● WHAT THE TASK ASKS:
Starting with the first line and ending with the last, copy the entries word for word.

● DATA LISTING:
(** When a construction throws: its scope has a child with its id; or
    its scope is in no stack; or it has to build the provider and its
    scope has a child with the id of the framework construct, which is
    also the case when that is the id of the construction itself. *)
Lemma constructor_throws (scope : Construct) (id : string)
    (props : DynamoDBProvisionTableProps) (st : State) :
  isThrow (fst (constructor scope id props st)) = true <->
  (scope, id) ∈ children st \/
  enclosingStack scope = None \/
  exists stack,
    enclosingStack scope = Some stack /\
    serviceTokens st !! stackNodeId stack = None /\
    ((scope, "Cr" +:+ className) ∈ children st \/ id = "Cr" +:+ className).
Proof.
  rewrite provision_constructor_run, getOrBuildProvider_run.
  cbn [serviceTokens nextObj tree children].
  case_bool_decide as Hdup; [cbn [fst isThrow]; tauto|].
  destruct (enclosingStack scope) as [stack|];
    [|cbn [fst isThrow]; tauto].
  destruct (serviceTokens st !! stackNodeId stack) as [cached|] eqn:Hc.
  - cbn [fst isThrow]. split; [discriminate|].
    intros [H|[H|(s & Hs & H & _)]]; [contradiction|discriminate H|].
    injection Hs as <-. congruence.
  - case_bool_decide as Hcr; cbv zeta; cbn [fst isThrow].
    + split; [|reflexivity]. intros _. right. right. exists stack.
      split; [reflexivity|]. split; [exact Hc|].
      apply elem_of_app in Hcr as [Hcr|Hcr]; [auto|].
      apply list_elem_of_singleton in Hcr. injection Hcr as Hid. auto.
    + split; [discriminate|].
      intros [H|[H|(s & _ & _ & H)]]; [contradiction|discriminate H|].
      exfalso. apply Hcr. rewrite elem_of_app, list_elem_of_singleton.
      destruct H as [H| ->]; auto.
Qed.
Lemma keys_match_urls_witness :
  sol_url env_no_llm 5 = "https://api.maas2.apollorion.com/5"
  /\ (sol_url env_no_llm 5 = sol_url env_no_llm 5 -> sol_key 5 = sol_key 5).
Proof.
  split; [reflexivity |].
  apply (proj2 (proj1 (keys_match_urls env_no_llm 5 5))).
Defined.

Lemma normalize_reads_only_its_members_witness :
  _normalize_maas (VDict (("wind_speed", VInt 3) :: sample_raw))
  = _normalize_maas (VDict sample_raw).
Proof.
  apply normalize_reads_only_its_members. intros k Hin. cbn in Hin.
  repeat (destruct Hin as [<- | Hin]; [reflexivity |]). contradiction.
Defined.

Lemma format_brief_edges_witness :
  _format_brief (VDict []) = Ok "No data."
  /\ _format_brief (VList [VInt 1]) = Raise AttributeError
  /\ _format_brief
       (VDict [("temperature_c", VDict [("min", VStr "-70"); ("max", VStr "-5")])])
     = Raise ValueError.
Proof.
  split; [| split].
  - apply (proj1 (format_brief_edges (VDict []))). reflexivity.
  - apply (proj1 (proj2 (format_brief_edges (VList [VInt 1])))); [reflexivity |].
    discriminate.
  - apply (proj1 (proj2 (proj2 (format_brief_edges _)))
             [("temperature_c", VDict [("min", VStr "-70"); ("max", VStr "-5")])]
             [("min", VStr "-70"); ("max", VStr "-5")] "-70");
      try reflexivity. discriminate.
Defined.
(** * The generation pipeline of [App.tsx]

    The component [App] keeps seven pieces of React state and changes them from
    two handlers, [handleImageUpload] and [handleSubmit]; [getApiKeyStatus]
    inspects the configured credential.  The handlers are embedded as the lists
    of effects they perform, grouped by the JavaScript task in which they run:
    React commits the queued state updates at the end of a task, so a task is
    the unit at which the display observes the state. *)

From Stdlib Require Import List PeanoNat NArith Bool Ascii Lia.
From Stdlib Require String.
Import String.StringSyntax.
Delimit Scope string_scope with string.
Import ListNotations.
Local Open Scope N_scope.
Local Open Scope list_scope.

(** ** JavaScript strings *)

(** A JavaScript string is a sequence of UTF-16 code units. *)
Definition jsstring := list N.

(** The code units of a source literal (all literals of the file are ASCII). *)
Definition lit (s : String.string) : jsstring :=
  map N_of_ascii (String.list_ascii_of_string s).

Arguments lit s%_string.

(** A string is truthy when it is not empty. *)
Definition truthy (s : jsstring) : bool :=
  match s with [] => false | _ :: _ => true end.

(** [x || fallback] where [x] is a string or [undefined]. *)
Definition or_else (x : option jsstring) (fallback : jsstring) : jsstring :=
  match x with
  | Some m => if truthy m then m else fallback
  | None => fallback
  end.

(** White space and line terminators, the code units [String.prototype.trim]
    strips. *)
Definition isWhiteSpace (c : N) : bool :=
  ((9 <=? c) && (c <=? 13))
  || (c =? 32) || (c =? 160) || (c =? 5760)
  || ((8192 <=? c) && (c <=? 8202))
  || (c =? 8232) || (c =? 8233) || (c =? 8239) || (c =? 8287)
  || (c =? 12288) || (c =? 65279).

Fixpoint trimStart (s : jsstring) : jsstring :=
  match s with
  | [] => []
  | c :: rest => if isWhiteSpace c then trimStart rest else s
  end.

Definition trimEnd (s : jsstring) : jsstring := rev (trimStart (rev s)).

Definition trim (s : jsstring) : jsstring := trimEnd (trimStart s).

● EXERCISE RESPONSE:
(** When a construction throws: its scope has a child with its id; or
    its scope is in no stack; or it has to build the provider and its
    scope has a child with the id of the framework construct, which is
    also the case when that is the id of the construction itself. *)
Lemma constructor_throws (scope : Construct) (id : string)
    (props : DynamoDBProvisionTableProps) (st : State) :
  isThrow (fst (constructor scope id props st)) = true <->
  (scope, id) ∈ children st \/
  enclosingStack scope = None \/
  exists stack,
    enclosingStack scope = Some stack /\
    serviceTokens st !! stackNodeId stack = None /\
    ((scope, "Cr" +:+ className) ∈ children st \/ id = "Cr" +:+ className).
Proof.
  rewrite provision_constructor_run, getOrBuildProvider_run.
  cbn [serviceTokens nextObj tree children].
  case_bool_decide as Hdup; [cbn [fst isThrow]; tauto|].
  destruct (enclosingStack scope) as [stack|];
    [|cbn [fst isThrow]; tauto].
  destruct (serviceTokens st !! stackNodeId stack) as [cached|] eqn:Hc.
  - cbn [fst isThrow]. split; [discriminate|].
    intros [H|[H|(s & Hs & H & _)]]; [contradiction|discriminate H|].
    injection Hs as <-. congruence.
  - case_bool_decide as Hcr; cbv zeta; cbn [fst isThrow].
    + split; [|reflexivity]. intros _. right. right. exists stack.
      split; [reflexivity|]. split; [exact Hc|].
      apply elem_of_app in Hcr as [Hcr|Hcr]; [auto|].
      apply list_elem_of_singleton in Hcr. injection Hcr as Hid. auto.
    + split; [discriminate|].
      intros [H|[H|(s & _ & _ & H)]]; [contradiction|discriminate H|].
      exfalso. apply Hcr. rewrite elem_of_app, list_elem_of_singleton.
      destruct H as [H| ->]; auto.
Qed.
Lemma keys_match_urls_witness :
  sol_url env_no_llm 5 = "https://api.maas2.apollorion.com/5"
  /\ (sol_url env_no_llm 5 = sol_url env_no_llm 5 -> sol_key 5 = sol_key 5).
Proof.
  split; [reflexivity |].
  apply (proj2 (proj1 (keys_match_urls env_no_llm 5 5))).
Defined.

Lemma normalize_reads_only_its_members_witness :
  _normalize_maas (VDict (("wind_speed", VInt 3) :: sample_raw))
  = _normalize_maas (VDict sample_raw).
Proof.
  apply normalize_reads_only_its_members. intros k Hin. cbn in Hin.
  repeat (destruct Hin as [<- | Hin]; [reflexivity |]). contradiction.
Defined.

Lemma format_brief_edges_witness :
  _format_brief (VDict []) = Ok "No data."
  /\ _format_brief (VList [VInt 1]) = Raise AttributeError
  /\ _format_brief
       (VDict [("temperature_c", VDict [("min", VStr "-70"); ("max", VStr "-5")])])
     = Raise ValueError.
Proof.
  split; [| split].
  - apply (proj1 (format_brief_edges (VDict []))). reflexivity.
  - apply (proj1 (proj2 (format_brief_edges (VList [VInt 1])))); [reflexivity |].
    discriminate.
  - apply (proj1 (proj2 (proj2 (format_brief_edges _)))
             [("temperature_c", VDict [("min", VStr "-70"); ("max", VStr "-5")])]
             [("min", VStr "-70"); ("max", VStr "-5")] "-70");
      try reflexivity. discriminate.
Defined.
(** * The generation pipeline of [App.tsx]

    The component [App] keeps seven pieces of React state and changes them from
    two handlers, [handleImageUpload] and [handleSubmit]; [getApiKeyStatus]
    inspects the configured credential.  The handlers are embedded as the lists
    of effects they perform, grouped by the JavaScript task in which they run:
    React commits the queued state updates at the end of a task, so a task is
    the unit at which the display observes the state. *)

From Stdlib Require Import List PeanoNat NArith Bool Ascii Lia.
From Stdlib Require String.
Import String.StringSyntax.
Delimit Scope string_scope with string.
Import ListNotations.
Local Open Scope N_scope.
Local Open Scope list_scope.

(** ** JavaScript strings *)

(** A JavaScript string is a sequence of UTF-16 code units. *)
Definition jsstring := list N.

(** The code units of a source literal (all literals of the file are ASCII). *)
Definition lit (s : String.string) : jsstring :=
  map N_of_ascii (String.list_ascii_of_string s).

Arguments lit s%_string.

(** A string is truthy when it is not empty. *)
Definition truthy (s : jsstring) : bool :=
  match s with [] => false | _ :: _ => true end.

(** [x || fallback] where [x] is a string or [undefined]. *)
Definition or_else (x : option jsstring) (fallback : jsstring) : jsstring :=
  match x with
  | Some m => if truthy m then m else fallback
  | None => fallback
  end.

(** White space and line terminators, the code units [String.prototype.trim]
    strips. *)
Definition isWhiteSpace (c : N) : bool :=
  ((9 <=? c) && (c <=? 13))
  || (c =? 32) || (c =? 160) || (c =? 5760)
  || ((8192 <=? c) && (c <=? 8202))
  || (c =? 8232) || (c =? 8233) || (c =? 8239) || (c =? 8287)
  || (c =? 12288) || (c =? 65279).

Fixpoint trimStart (s : jsstring) : jsstring :=
  match s with
  | [] => []
  | c :: rest => if isWhiteSpace c then trimStart rest else s
  end.

Definition trimEnd (s : jsstring) : jsstring := rev (trimStart (rev s)).

Definition trim (s : jsstring) : jsstring := trimEnd (trimStart s).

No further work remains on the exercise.